Holly Atkinson MD: Which are the hormones that we usually see produced by these tumors?

Lowell Anthony MD: Hormones like insulin, glucagon, gastrin, ACTH. These are all hormones that are involved in normal physiologic processes. Serotonin is one that deserves a lot of recognition because of the carcinoid syndrome. But essentially, almost any hormone can be oversecreted and overproduced.

Holly Atkinson MD: Dick, of course not all the tumors are functional. Talk to us about functional versus nonfunctional tumors.

 


Lowell Anthony MD

Richard Warner MD: The term "functional" has been applied to those tumors that produce enough of their resident hormone, whatever it may be, depending upon the type of tumor, to cause a clinical syndrome or symptoms that result from the overproduction of the hormone. Now, many of these neuroendocrine tumors produce hormones that are not enough to cause clinical features or a syndrome, yet enough to be measured in the blood to aid in the diagnosis.

Holly Atkinson MD: Lowell, what about the malignant potential here? How aggressive do these tumors tend to be?

Lowell Anthony MD: Well, neuroendocrine tumors can be quite diverse in terms of their malignant potential, ranging from the totally benign, such as tumors that are common in the pituitary and referred to as adenomas, to the opposite extreme. One of the most aggressive neuroendocrine tumors would mimic carcinoma of the lung.

Holly Atkinson MD: Symptomatology can be quite hard to discern, certainly, in the early stages. Talk to us about the problems that this creates for the clinician.

 


Richard Warner MD

Thomas O'Dorisio MD: I appreciate that question, because there's one other caveat about the neuroendocrine tumors we've been alluding to: they're not autonomous. They do regulate themselves, and I believe insulin-secreting tumors are among the most deceptive. I think the average time to diagnosis may be from three-and-a-half to five years. I think the type of hormone, how important it is in us, makes a difference to the degree and the detection. Gastrin is so profoundly important in terms of the physiology of gastric acid secretion but it still takes a while. Zollinger used to say it would take up to three years to make the diagnosis of his tumors, you know, because they'd have the bleeding diathesis, and they don't have that now.

Richard Warner MD: Because of the various potent drugs that are available nowadays, the clinical presentation of gastrinoma with a Zollinger-Ellison syndrome is changing. We have widespread use of the proton pump inhibiting drugs so that severe or atypical ulcer disease is not as common with Zollinger-Ellison syndrome or gastrinoma now as it used to be. Diarrhea is probably a more common presenting feature, and about 10% of all gastrinomas which cause a functioning syndrome may not even have diarrhea but present simply with flushing that's very reminiscent of carcinoid. So there's a lot of overlapping features in these tumors.
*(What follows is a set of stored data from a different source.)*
(** ** The transitions refine the abstract catalog *)
Lemma append_rep `{XXHash} c pages head es seg m :
  catalog_rep c pages head es → SegmentRef_typed seg → Append c head seg = Ok m →
  ∃ entry, append_checks c head seg entry ∧ segmentRef c entry = seg ∧
    catalog_rep c (put_pages (mu_Pages m) pages) (mu_Head m) (es ++ [entry]) ∧
    later_pages c (hh_Generation (hd_Header head)) (mu_Pages m) ∧
    MarshalHead (mu_Head m) = Ok (mu_HeadBody m) ∧
    hh_Generation (hd_Header (mu_Head m)) = hh_Generation (hd_Header head) + 1 ∧
    hh_WriterEpoch (hd_Header (mu_Head m)) = hh_WriterEpoch (hd_Header head).
Proof.
  intros HR Ht HA. destruct (Append_inv _ _ _ _ HA) as [entry HC]. exists entry. rewrite (Append_checked _ _ _ _ HC) in HA.
  destruct (next_generation c pages head es seg entry HR HC) as [Eg Hg].
  destruct (append_lists_spec c pages head es seg entry HR HC Ht) as (new & r & EL & HN & HD & Hcase).
  rewrite EL in HA. cbn [fst snd] in HA. inv_ok. destruct x as [active ss]. inv_ok.
  assert (HL : later_pages c (hh_Generation (hd_Header head)) new) by (eapply page_new_later; [|exact HN]; lia).
  cbn [mu_Pages mu_Head mu_HeadBody]. split; [done|].
  split; [by apply (leafEntry_inv c seg entry Ht), (ac_entry _ _ _ _ HC)|]. split; [|split; [done|by split_and!]].
  destruct Hcase as [(active' & ss' & [= <- <-] & HG)|[[? _]|(o & Ho & Hz & Hin)]]; [|done|].
  - pose proof (append_head_typed c pages head es seg entry HR HC Ht _ _ _ HG) as HT.
    assert (Hok : head_ok (append_head head entry active ss)).
    { apply validateHead_sound; [done|]. unfold MarshalHead in Hbind0. by inv_ok. }
    constructor; [done|done|..].
    + pose proof (ac_config _ _ _ _ HC) as Hcfg. exact Hcfg.
    + destruct (lg_rep _ _ _ _ _ _ _ _ HG (put_pages new pages)) as (ess & HF & Ec).
      * intros o Ho. apply put_hit; [|done]. by eapply page_new_keys.
      * intros ref rs Hin Hrep.
        pose proof (headRoots_ref _ _ (cr_ok _ _ _ _ HR) Hin) as Hv. destruct (ref_rep_level head ref (cr_ok _ _ _ _ HR) Hin) as [El _].
        eapply page_rep_put; [exact HL|done| |exact El|exact Hrep]. apply headRoots_generation; [apply HR|done].
      * exists ess. by split.
    + intros e. rewrite last_snoc. by intros [= <-].
  - exfalso. unfold MarshalHead in Hbind0. inv_ok. apply (validateHead_ids _ Hbind (po_Ref o)); [|done]. by apply (Hin active ss).
Qed.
And one other point that's important is that although a major hormone, or a production of one in particular, is characteristic in most of these cases, many of the tumors have the ability to make multiple hormones, and so we may have overlapping syndromes present.
Holly Atkinson MD: Well, Lowell, let's step back for a moment. What are the most common neuroendocrine tumors? Obviously, they're rare as a category.

Lowell Anthony MD: About half will come from the GI tract and be classified as a well-differentiated neuroendocrine tumor consistent with carcinoid or carcinoid-like features. Another half would arise from the pancreas, and be what we refer to as the islet-cell tumors. So from a clinical perspective, that's where the majority come from.Now, there can be some from the lung. It's a small group. There can be some from the reproductive organs, the ovary, but the majority of them would be-half would pretty much be from the GI tract, and about half would be islet cells.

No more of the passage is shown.